Just-In-Time User Provisioning: Frequently Asked Questions

Can SAML assertion attributes set categories and labels?

No. Custom Categories and Labels cannot be set during SAML SSO user creation.

When a user is created in Foundry through SAML SSO (Just‑In‑Time provisioning), Categories and Labels must already exist and be applied after the user is created.

For some implementations, custom demographic fields may be included in a SAML assertion and mapped to Foundry user demographics, but Categories and Labels are not supported during SSO‑based user creation.

Setting user type and role during SAML SSO user creation

During SAML SSO user creation, Foundry uses default values defined in the identity provider configuration. These defaults can be overridden through attribute mapping.

User type
  • A default User Type is defined in the Foundry IdP configuration
  • This default can be overridden by mapping a SAML attribute to the User Type field
User role
  • The Foundry IdP configuration also defines a default User Role associated with the selected User Type
  • Supported roles are:
    • Supervisor
    • Non‑Supervisor

If the User Type is overridden through the SAML assertion, the assertion must also provide a valid role that belongs to that User Type.
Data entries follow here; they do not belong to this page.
(** A successful construction leaves an object on which every category
    has an entry in [tool_paths] and one in [popup_tool_dict]: the two
    lookups [create_shelf] makes per category find their key. *)
Theorem init_discovered (root name : str) (tree : node) (self : CustomShelf) :
  init root name tree = Ok self -> discovered self = true.
Proof.
  unfold init, get_all_tools. intros H.
  destruct (negb (path_exists tree root)).
  - injection H as <-. reflexivity.
  - inv_bind H.
    pose proof (categories_loop_fields _ _ _ _ _ H) as [_ [Hc _]].
    unfold discovered. rewrite Hc. simpl.
    apply forallb_forall. intros c Hin.
    apply (categories_loop_has _ _ _ _ _ H). left. exact Hin.
Qed.

Lemma init_discovered_witness :
  exists self,
    init shelf_root S_name scenario_fs = Ok self /\ discovered self = true.
Proof.
  destruct (init shelf_root S_name scenario_fs) as [self|] eqn:E;
    [|discriminate E].
  exists self. split; [reflexivity|].
  exact (init_discovered shelf_root S_name scenario_fs self E).
Defined.

(* ------------------------------------------------------------------ *)
(** ** Which names are flat tools *)

Lemma strip_prefix_Some (w s rest : str) :
  strip_prefix w s = Some rest <-> s = w ++ rest.
Proof.
  revert s. induction w as [|c w IH]; intros s; simpl.
  - split; [intros [= ->]; reflexivity | intros ->; reflexivity].
  - destruct s as [|x t]; [split; discriminate|].
    destruct (chr_eqb x c) eqn:E.
    + apply chr_eqb_eq in E; subst x. rewrite IH.
      split; [intros ->; reflexivity | intros [= ->]; reflexivity].
    + split; [discriminate|]. intros [= -> _].
      rewrite chr_eqb_refl in E. discriminate.
Qed.

Lemma re_run_lit {A} (w s : str) (k : str -> option A) :
  re_run (lit w) s k
  = match strip_prefix w s with
    | Some rest => k rest
    | None => None
    end.
Proof.
  revert s. induction w as [|c w IH]; intros s; simpl; auto.
  destruct s as [|x t]; auto.
  destruct (chr_eqb x c); auto.
Qed.

(** A wildcard, a word and the end: what the tail of each pattern of the
    source matches. *)
Lemma re_run_ext (e s r : str) :
  re_run Dot s
    (fun s2 => re_run (lit e) s2
                 (fun s3 => re_run Eol s3 (fun rest => Some rest))) = Some r ->
  exists c, s = c :: e ++ r /\ c <> newline /\ (r = [] \/ r = [newline]).
Proof.
  cbn [re_run]. destruct s as [|c s2]; [discriminate|].
  destruct (chr_eqb c newline) eqn:Ec; [discriminate|].
  rewrite re_run_lit.
  destruct (strip_prefix e s2) as [s3|] eqn:E; [|discriminate].
  apply strip_prefix_Some in E. subst s2.
  assert (Hc : c <> newline).
  { intros ->. unfold chr_eqb in Ec. rewrite Ascii.eqb_refl in Ec.
    discriminate. }
  destruct s3 as [|n [|? ?]]; try discriminate.
  - intros [= <-]. exists c. auto.
  - destruct (chr_eqb n newline) eqn:En; [|discriminate].
    apply chr_eqb_eq in En; subst n.
    intros [= <-]. exists c. auto.
Qed.

Lemma re_dcc_match_inv (s r : str) :
  re_match_rest re_dcc s = Some r ->
  exists c e,
    s = py "_dcc" ++ c :: e ++ r /\
    (e = py "py" \/ e = py "mel") /\ (r = [] \/ r = [newline]).
Proof.
  unfold re_match_rest, re_dcc. cbn [re_run]. rewrite !re_run_lit.
  destruct (strip_prefix (py "_dcc") s) as [s1|] eqn:E.
  - apply strip_prefix_Some in E. subst s. unfold orelse.
    match goal with
    | |- match ?a with _ => _ end = _ -> _ => destruct a as [r1|] eqn:E1
    end.
    + intros [= <-]. apply re_run_ext in E1.
      destruct E1 as [c [-> [_ Hr]]]. exists c, (py "py"). auto.
    + intros E2. apply re_run_ext in E2.
      destruct E2 as [c [-> [_ Hr]]]. exists c, (py "mel"). auto.
  - discriminate.
Qed.

Lemma re_search_inv (r : regex) (s : str) :
  re_search r s = true ->
  exists pre rest r', s = pre ++ rest /\ re_match_rest r rest = Some r'.
Proof.
  induction s as [|c s IH]; simpl; intros H.
  - rewrite orb_false_r in H.
    destruct (re_match_rest r []) as [r'|] eqn:E; [|discriminate].
    exists [], [], r'. auto.
  - apply orb_true_iff in H. destruct H as [H|H].
    + destruct (re_match_rest r (c :: s)) as [r'|] eqn:E; [|discriminate].
      exists [], (c :: s), r'. auto.
    + destruct (IH H) as [pre [rest [r' [-> E]]]].
      exists (c :: pre), rest, r'. auto.
Qed.

Lemma app_inv_same_length (a b c d : str) :
  a ++ b = c ++ d -> length b = length d -> a = c /\ b = d.
Proof.
  revert c. induction a as [|x a IH]; intros [|y c] H Hl; simpl in H.
  - auto.
  - apply (f_equal (@length ascii)) in H. simpl in H.
    rewrite length_app in H. lia.
  - apply (f_equal (@length ascii)) in H. simpl in H.
    rewrite length_app in H. lia.
  - injection H as -> H. destruct (IH c H Hl) as [-> ->]. auto.
Qed.

Lemma re_search_dcc_ext (x ext : str) :
  ext = py ".py" \/ ext = py ".mel" ->
  (re_search re_dcc (x ++ ext) = true <-> has_suffix (py "_dcc") x).
Proof.
  intros Hext. split.
  - intros H. apply re_search_inv in H.
    destruct H as [pre [rest [r' [Hs Hm]]]].
    apply re_dcc_match_inv in Hm.
    destruct Hm as [c [e [-> [He Hr]]]].
    exists pre.
    assert (Hs' : x ++ ext = (pre ++ py "_dcc") ++ c :: e ++ r')
      by (rewrite Hs, <- app_assoc; reflexivity).
    apply (f_equal (@rev ascii)) in Hs'.
    rewrite !rev_app_distr in Hs'.
    destruct Hext as [-> | ->], He as [-> | ->], Hr as [-> | ->];
      cbn in Hs'; try discriminate Hs';
      injection Hs' as _ Hs';
      apply (f_equal (@rev ascii)) in Hs';
      rewrite rev_involutive in Hs'; cbn in Hs';
      rewrite rev_involutive, <- !app_assoc in Hs'; exact Hs'.
  - intros [pre ->]. rewrite <- app_assoc. apply re_search_app.
    destruct Hext as [-> | ->]; reflexivity.
Qed.

Lemma re_search_script_ext (x ext : str) :
  ext = py ".py" \/ ext = py ".mel" -> re_search re_script (x ++ ext) = true.
Proof.
  intros [-> | ->]; apply re_search_app; reflexivity.
Qed.

(** A name [x.py] or [x.mel] is a flat tool exactly when [x] does not end
    in [_dcc]: every script of a category gets its button, and a dcc
    script never gets one of its own. *)
Theorem is_tool_file_ext (x ext : str) :
  ext = py ".py" \/ ext = py ".mel" ->
  (is_tool_file (x ++ ext) = true <-> ~ has_suffix (py "_dcc") x) /\
  (is_tool_file (x ++ ext) = false <-> has_suffix (py "_dcc") x).
Proof.
  intros Hext. unfold is_tool_file.
  rewrite (re_search_script_ext x ext Hext). cbn [andb].
  pose proof (re_search_dcc_ext x ext Hext) as H.
  destruct (re_search re_dcc (x ++ ext)); cbn [negb]; intuition congruence.
Qed.

Lemma is_tool_file_ext_witness :
  (is_tool_file (py "my_tool" ++ py ".py") = true <->
   ~ has_suffix (py "_dcc") (py "my_tool")) /\
  is_tool_file (py "my_tool_dcc" ++ py ".mel") = false.
Proof.
  split.
  - exact (proj1 (is_tool_file_ext (py "my_tool") (py ".py")
                    (or_introl eq_refl))).
  - apply (proj2 (is_tool_file_ext (py "my_tool_dcc") (py ".mel")
                    (or_intror eq_refl))).
    exists (py "my_tool"). reflexivity.
Defined.


(* ------------------------------------------------------------------ *)
(** ** Names spliced into a pattern *)

(** The pattern of a name matches the name itself. *)
Lemma re_run_name {A} (t : str) :
  forall (r : regex) (rest : str) (k : str -> option A),
    re_of_name t = Some r -> re_run r (t ++ rest) k = k rest.
Proof.
  induction t as [|c t IH]; simpl; intros r rest k H.
  - injection H as <-. reflexivity.
  - destruct (is_meta c); [discriminate|].
    destruct (re_of_name t) as [r'|]; [|discriminate].
    injection H as <-. cbn [re_run].
    destruct (chr_eqb c "."%char) eqn:E; cbn [re_run].
    + apply chr_eqb_eq in E; subst c. cbn. now apply IH.
    + rewrite chr_eqb_refl. now apply IH.
Qed.

Lemma re_named_icon_own (t ext : str) (r : regex) (pre : str) :
  re_named_icon t = Ok r ->
  ext = py ".png" \/ ext = py ".jpg" \/ ext = py "jpeg" \/ ext = py ".svg" ->
  re_search r (pre ++ t ++ ext) = true.
Proof.
  unfold re_named_icon. intros H Hext.
  destruct (re_of_name t) as [r0|] eqn:E; [|discriminate].
  injection H as <-. apply re_search_app.
  destruct (t ++ ext) eqn:Et; cbn [re_search]; rewrite <- Et;
    unfold re_match_rest; cbn [re_run];
    rewrite (re_run_name t r0 ext _ E);
    destruct Hext as [-> | [-> | [-> | ->]]]; reflexivity.
Qed.


Lemma find_first (p : str -> bool) (l : list str) (x : str) :
  In x l -> p x = true ->
  exists y, find p l = Some y /\ In y l /\ p y = true.
Proof.
  intros Hin Hp. destruct (find p l) as [y|] eqn:E.
  - exists y. apply find_some in E. tauto.
  - apply (find_none p l E) in Hin. congruence.
Qed.

(** A tool whose icon is in the icon folder gets an icon of the folder,
    never the default: with a file [t.png] ([.jpg], [.svg], or [tjpeg])
    listed, [find_icon] for [t] returns the path of a listed file that the
    tool's pattern finds (the first one, which may be another file whose
    name ends the same way), and leaves the file system as it is. *)
Theorem find_icon_own_icon (self : CustomShelf) (t ext : str) (tree : node)
  (names : list str) (r : regex) :
  listdir tree (icon_path self) = Ok names ->
  re_named_icon t = Ok r ->
  ext = py ".png" \/ ext = py ".jpg" \/ ext = py "jpeg" \/ ext = py ".svg" ->
  In (t ++ ext) names ->
  exists icon_file,
    find_icon self t tree = Ok (path_join (icon_path self) icon_file, tree) /\
    find (re_search r) names = Some icon_file /\
    In icon_file names /\
    re_search r icon_file = true.
Proof.
  intros Hl Hr Hext Hin.
  destruct (find_first (re_search r) names (t ++ ext) Hin
              (re_named_icon_own t ext r [] Hr Hext)) as [y [Hf [Hy Hm]]].
  exists y. repeat split; auto.
  unfold find_icon, path_exists. unfold listdir in Hl.
  destruct (resolve tree (icon_path self)) as [[|es]|] eqn:Er;
    try discriminate.
  cbn [is_some negb]. unfold listdir. rewrite Er. injection Hl as Hl.
  rewrite Hl. cbn [bind]. unfold pick_icon.
  destruct names as [|n names']; [contradiction|].
  rewrite Hr. cbn [bind]. rewrite Hf. reflexivity.
Qed.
If a role is missing or invalid, user creation will fail.

When does SAML SSO user creation make sense?

In most cases, if your organization has a known and relatively stable user population, it’s recommended to create users in Foundry ahead of time and assign training directly. In these scenarios, automatic user creation during SSO is usually unnecessary.

SAML SSO user creation is more useful when:

  • Users access training on demand
  • You do not know the full list of users in advance
  • Users are expected to authenticate and register themselves through SSO

Important limitations of SSO‑based user creation

When users are created during SAML SSO:

  • Categories and Labels cannot be assigned
  • Users may not meet assignment criteria that depend on Categories or Labels
  • Assignments that rely on Categories or Labels will not automatically include these users

If your training strategy depends on assigning courses based on Custom Categories or Labels, SSO‑based user creation may not be appropriate without an additional post‑creation process.